Friday 19 January 2018

ITV apologises after uninspiring draw while Paul Scholes describes match as 'waste of an afternoon'

England manager concedes his players got 'nowhere near' the standards he demands

Republic of Ireland manager Martin O'Neill and England manager Roy Hodgson before the friendly international at the Aviva Stadium today.
Republic of Ireland manager Martin O'Neill and England manager Roy Hodgson before the friendly international at the Aviva Stadium today.

Jeremy Wilson

Roy Hodgson admitted that his England players got “nowhere near” the standards he demands in a drab goalless draw with the Republic of Ireland that ITV actually apologised for broadcasting live.

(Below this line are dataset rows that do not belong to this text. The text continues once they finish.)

(** Every reconciliation follows the order. *)
Lemma Reconcile_call_order k : ordered (call_order r k) [] (Reconcile r k).
Proof.
  unfold Reconcile. split; [by split|]. intros [md|e|w]; cbn [bind app]; [|by destruct (IsNotFound e)|exact I].
  destruct (DeletionTimestamp (MD_Meta md)) eqn:Hts.
  - destruct (HasFinalizer _ _); [|exact I]. unfold call_order. apply ordered_and; [|by apply cleanup_ordered; rewrite Hts].
    eapply all_calls_ordered; [|apply cleanup_creates_nothing]. intros h X e. unfold only_writes.
    by destruct (writes e) as [[]|].
  - assert (forall h', started k false
      (Obs (Get WorkerClient KMachineDeployment k) (Ok md) :: h' : list (obs (ApiE Credentials)))) as Hst.
    { intros h'. eexists. split; [reflexivity|]. cbn. split; [done|]. exists md. split; [done|].
      apply bool_decide_eq_false. intros []. exact Hts. }
    unfold ensure_finalizer. destruct (HasFinalizer _ _) eqn:Hf.
    + apply reconcile_call_order. split; [done|]. apply Exists_cons_hd. cbn. split; [done|]. exists md.
      split_and!; [done..|]. by apply HasFinalizer_singleton.
    + assert (MachineDeploymentCleanupFinalizer ∈
        Finalizers (AddFinalizer (MD_Meta md) [MachineDeploymentCleanupFinalizer])) as Hin
        by apply HasFinalizer_singleton, HasFinalizer_Add.
      unfold bindIO, wrapIO, trigger. cbn [bind ordered]. split; [split; [exact I|by intros []]|].
      intros [md2|e|w]; cbn [wrapR bind]; [|exact I..]. apply reconcile_call_order. split; [apply Hst|].
      apply Exists_cons_tl, Exists_cons_hd. by split.
Qed.
End OrderProps.

(** ** The calls of a worker *)

Section Interference.
Context `{OSCLibs, !StringSetLaws} {S : Type} `{ApiServerLaws Credentials S, !NamedServer Credentials S,
  !DeletionLaws Credentials S}.
Variable r : Reconciler.
(** The machine deployments there can be. *)
Variable managed : NamespacedName -> Prop.

(** Their names are told apart by the names made from them. *)
Record separate_keys : Prop := {
  configs_separate k k' : managed k -> managed k' -> osc_key r (md_of k) = osc_key r (md_of k') -> k = k';
  secrets_separate k k' T T' : managed k -> managed k' -> T ∈ cloud_config_types -> T' ∈ cloud_config_types ->
    cloud_config_name (md_of k) T = cloud_config_name (md_of k') T' -> k = k';
  names_separate k k' T : managed k -> managed k' -> T ∈ cloud_config_types ->
    ref_key (script_ref (md_of k)) <> settings_key (cloud_config_name (md_of k') T) /\
    bootstrapConfigName (machineDeploymentKey (md_of k)) <> cloud_config_name (md_of k') T;
  tokens_elsewhere : CloudInitSettingsNamespace <> NamespaceSystem
}.
Hypothesis Hsep : separate_keys.

Definition permitted (k : NamespacedName) (w : write) : Prop := w = WUpdate (md_ref k) \/ owned_write r (md_of k) w.

Definition touches_ref (x : ref) (w : write) : Prop := touches (cluster_of (ref_client x)) (ref_kind x) (ref_key x) w.

Lemma generated_cases k x :
  x ∈ generated r k <-> x = osc_ref r (md_of k) \/
    exists T, T ∈ cloud_config_types /\ x = secret_ref (cloud_config_name (md_of k) T).
Proof.
  unfold generated, generated_secrets, cloud_config_types. cbn [take]. rewrite !elem_of_cons, elem_of_nil. split.
  - intros [->|[->|[->|[]]]]; [by left|right..]; [exists ProvisioningCloudConfig|exists BootstrapCloudConfig];
      (split; [set_solver|done]).
  - intros [->|(T & HT & ->)]; [by left|]. rewrite !elem_of_cons, elem_of_nil in HT.
    destruct HT as [->|[->|[]]]; auto.
Qed.

(** The bootstrap secrets and the script are none of the generated objects. *)
Lemma bootstrap_write_touches k k' x w :
  managed k -> managed k' -> x ∈ generated r k' ->
  bootstrap_write (bootstrap r) (machineDeploymentKey (md_of k)) w -> ~ touches_ref x w.
Proof.
  intros Hk Hk' Hx Hw (_ & Hkind & Hkey). apply generated_cases in Hx as [->|(T & HT & ->)].
  - apply bootstrap_write_kind in Hw. rewrite Hw in Hkind. done.
  - assert (NN_Namespace (ref_key (write_ref w)) = NamespaceSystem \/ ref_key (write_ref w) =
      {| NN_Namespace := CloudInitNamespace; NN_Name := bootstrapConfigName (machineDeploymentKey (md_of k)) |})
      as [Hns|Hb] by (destruct w as [y|y|y]; cbn in *; tauto).
    + rewrite Hkey in Hns. by apply (tokens_elsewhere Hsep).
    + rewrite Hb in Hkey. injection Hkey as _ Hn. by apply (names_separate Hsep k k' T Hk Hk' HT).
Qed.

(** What a worker for [k] writes of the generated objects is its own. *)
Lemma permitted_touches k k' x w :
  managed k -> managed k' -> x ∈ generated r k' -> permitted k w -> touches_ref x w ->
  k = k' /\ (w = WCreate x \/ w = WDelete x).
Proof.
  intros Hk Hk' Hx [->|[Hb|Hw]] Ht.
  - destruct Ht as (_ & Hkind & _). apply generated_cases in Hx as [->|(T & HT & ->)]; done.
  - by destruct (bootstrap_write_touches k k' x w Hk Hk' Hx Hb).
  - assert (forall y, (y = osc_ref r (md_of k) \/ y ∈ generated_secrets (md_of k) \/ y = script_ref (md_of k)) ->
      ref_kind y = ref_kind x -> ref_key y = ref_key x -> k = k' /\ y = x) as Hy.
    { intros y Hy Hkind Hkey. apply generated_cases in Hx as [->|(T & HT & ->)].
      - destruct Hy as [->|[Hy| ->]]; [|unfold generated_secrets in Hy; rewrite !elem_of_cons, elem_of_nil in Hy;
          by repeat destruct Hy as [->|Hy]|done].
        pose proof (configs_separate Hsep k k' Hk Hk' Hkey) as <-. done.
      - destruct Hy as [->|[Hy| ->]]; [done| |by destruct (names_separate Hsep k k' T Hk Hk' HT)].
        assert (forall T', T' ∈ cloud_config_types -> y = secret_ref (cloud_config_name (md_of k) T') ->
          k = k' /\ y = secret_ref (cloud_config_name (md_of k') T)) as Hc.
        { intros T' HT' ->. injection Hkey as Hn. split; [exact (secrets_separate Hsep k k' T' T Hk Hk' HT' HT Hn)|].
          unfold secret_ref. by rewrite Hn. }
        unfold generated_secrets in Hy. rewrite !elem_of_cons, elem_of_nil in Hy. destruct Hy as [Hy|[Hy|[->|[]]]].
        + apply (Hc ProvisioningCloudConfig); [set_solver|done].
        + apply (Hc BootstrapCloudConfig); [set_solver|done].
        + injection Hkey as Hn. by destruct (names_separate Hsep k k' T Hk Hk' HT). }
    destruct Ht as (_ & Hkind & Hkey). destruct w as [y|y|y]; [| done |]; cbn in Hw, Hkind, Hkey.
    + destruct (Hy y) as [-> ->]; [|done..|by auto]. destruct Hw as [->|[Hw| ->]]; [by left| |by right; right].
      right; left. unfold generated_secrets in *. cbn [take] in Hw. set_solver.
    + destruct (Hy y) as [-> ->]; [|done..|by auto]. destruct Hw as [->|Hw]; [by left|]. by right; left.
Qed.

(** *** One call *)

Lemma call_elsewhere X (e : ApiE Credentials X) (s : S) x s' y :
  handle _ e s = (x, s') -> (forall w, writes e = Some w -> ~ touches_ref y w) -> live s' y -> live s y.
Proof.
  intros Hh Hw (o & Ho & Hts). exists o. split; [|done]. rewrite <- Ho. symmetry. by eapply handle_stored.
Qed.

(** A generated object that is there after a call of [k] was there before, or
    the call created it. *)
Lemma call_live k k' X (e : ApiE Credentials X) (s : S) x s' y :
  managed k -> managed k' -> y ∈ generated r k' -> only_writes (permitted k) X e -> handle _ e s = (x, s') ->
  live s' y -> live s y \/ (k = k' /\ writes e = Some (WCreate y)).
Proof.
  intros Hk Hk' Hy He Hh Hl. unfold only_writes in He. destruct (writes e) as [w|] eqn:Hw.
  - destruct (decide (touches_ref y w)) as [Ht|Ht]; [|left; eapply call_elsewhere; [done| |done]; congruence].
    destruct (permitted_touches k k' y w Hk Hk' Hy He Ht) as [-> [->| ->]]; [by right|left].
    destruct e as [|c kd o|c kd o|c kd n| | | | | | |]; try done. injection Hw as <-. cbn in *.
    destruct (Delete_effect s c kd n x s' Hh) as [[_ Heq]|Hm].
    + unfold live in *. cbn in *. by rewrite <- Heq.
    + destruct Hl as (o & Ho & Hts). by destruct (Hm o Ho).
  - left. eapply call_elsewhere; [done| |done]. congruence.
Qed.

Lemma deleted_not_live X (e : ApiE Credentials X) (s : S) x s' y :
  handle _ e s = (x, s') -> deleted y (Obs e x) -> ~ live s' y.
Proof.
  intros Hh Hd (o & Ho & Hts). destruct e as [|c kd o'|c kd o'|c kd n| | | | | | |]; try done.
  cbn in Hd. destruct Hd as [<- Ha]. cbn in *. destruct x as [[]|e|w]; [| |done].
  - destruct (Delete_effect s c kd n (Ok tt) s' Hh) as [[? _]|Hm]; [done|]. by apply (Hm o).
  - rewrite (Delete_err s c kd n e s' Hh Ha) in Ho. done.
Qed.

(** Only an update without the finalizer takes it away. *)
Lemma call_finalizer k k' X (e : ApiE Credentials X) (s : S) x s' h :
  managed k -> managed k' -> only_writes (permitted k) X e -> release_order r k h X e -> handle _ e s = (x, s') ->
  has_finalizer k' s -> has_finalizer k' s' \/ (k = k' /\ cleaned_up r k h).
Proof.
  intros Hk Hk' He Hrel Hh (md & Hmd & Hf).
  assert ((forall w, writes e = Some w -> ~ touches_ref (md_ref k') w) \/
    exists w, writes e = Some w /\ touches_ref (md_ref k') w) as [Hn|(w & Hw & Ht)].
  { destruct (writes e) as [w|]; [|by left]. destruct (decide (touches_ref (md_ref k') w)); [right; eauto|left].
    by intros w' [= <-]. }
  - left. exists md. split; [|done]. rewrite <- Hmd. exact (handle_stored _ e s x s' _ _ _ Hh Hn).
  - unfold only_writes in He. rewrite Hw in He. destruct He as [->|[Hb|Ho]].
    + assert (k = k') as <- by (by destruct Ht as (_ & _ & ?)). clear Ht.
      destruct e as [| |c kd o| | | | | | | |]; try done. injection Hw as -> Hkd Hkey.
      cbn in Hkd. subst kd. cbn in Hkey.
      destruct (decide (MachineDeploymentCleanupFinalizer ∈ Finalizers (MD_Meta o))) as [Hin|Hin]; [left|right; auto].
      destruct (Update_effect s WorkerClient KMachineDeployment o x s' Hh) as [[_ Heq]|[(o' & Ho' & Hfin)|[Hfin _]]].
      * exists md. split; [|done]. cbn in Heq. rewrite Hkey in Heq. by rewrite Heq.
      * exists o'. cbn in *. rewrite Hkey in Ho'. split; [done|]. by rewrite Hfin.
      * cbn in Hfin. rewrite Hfin in Hin. by apply elem_of_nil in Hin.
    + apply bootstrap_write_kind in Hb. destruct Ht as (_ & Hkind & _). by rewrite Hb in Hkind.
    + exfalso. destruct Ht as (_ & Hkind & _). destruct w as [y|y|y]; cbn in *; [|done|].
      * destruct Ho as [->|[Hy| ->]]; [done| |done]. unfold generated_secrets in Hy. cbn [take] in Hy.
        rewrite !elem_of_cons, elem_of_nil in Hy. by repeat destruct Hy as [->|Hy].
      * destruct Ho as [->|Hy]; [done|]. unfold generated_secrets in Hy.
        rewrite !elem_of_cons, elem_of_nil in Hy. by repeat destruct Hy as [->|Hy].
Qed.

England have not beaten Ireland since 1985 and never looked likely altering that sequence during an utterly forgettable match that also passed off without significant off-field incident following all the warnings to the respective fans.

Paul Scholes, an ITV pundit, called it “a waste of an afternoon” while ITV used its football Twitter account to say “we’re sorry” at the end of the match. Other ITV tweets included the the half-time observation that “sadly the referee hasn't lost his whistle, so we're set to go again” and that Ireland goalkeeper Kieren Westwood had been substituted because “he has fallen asleep”.

They also said that Harry Arter, a former non-league player, would be “used to this standard”.

ITV secured the rights to broadcast all home and away friendly England internationals in 2013, having already won World Cup and European Championship qualification fixtures from Uefa. “ITV have done a tremendous job in recent years and we look forward to their fantastic continued support of the England team,” said FA chairman Greg Dyke at the time of the 2013 announcement. Hodgson declined to comment on the ITV apology but also made clear his own dissatisfaction.

“The positives for me are harder to find than they would have been for Martin [O’Neill],” said Hodgson. “Two obvious positives were the spirit in which the game was played: competitive, both teams trying to win, and the atmosphere in the stadium and the behaviour of the fans was a remarkable positive.

“We set ourselves high standards and got nowhere near them in the first half. It was marginally better in the second half, but we were very critical of ourselves. We've had a good run, a year almost unbeaten, but we came here believing if we played our best football we could win the game.

“We never got close to that. We didn't lose, but we have to accept – myself and the players – there were a lot of things we could have done better.”

Roy Hodgson couldn't explain England's poor performance

Hodgson admitted that finding an explanation for such a flat performance was difficult. “The training sessions were very good,” he said. “Sometimes, as coaches, we think that if the players understand what their roles are, you forget it's not a tap you can turn on and off.

The intention can be there to do the right things, but sometimes it doesn't work out. I think it's important we are critical and continue to set ourselves high standards.

“We want to go to France [next year] and we'll have to play better. There were far too many situations where we didn't win the duels we wanted to, and didn't make anywhere near enough use of the moments when we got into the final third. We didn't threaten a goal.” Asked if England lacked pace, Hodgson added: “Games played at 1pm in the heat, it's not always easy to give a really accurate assessment of the intensity.”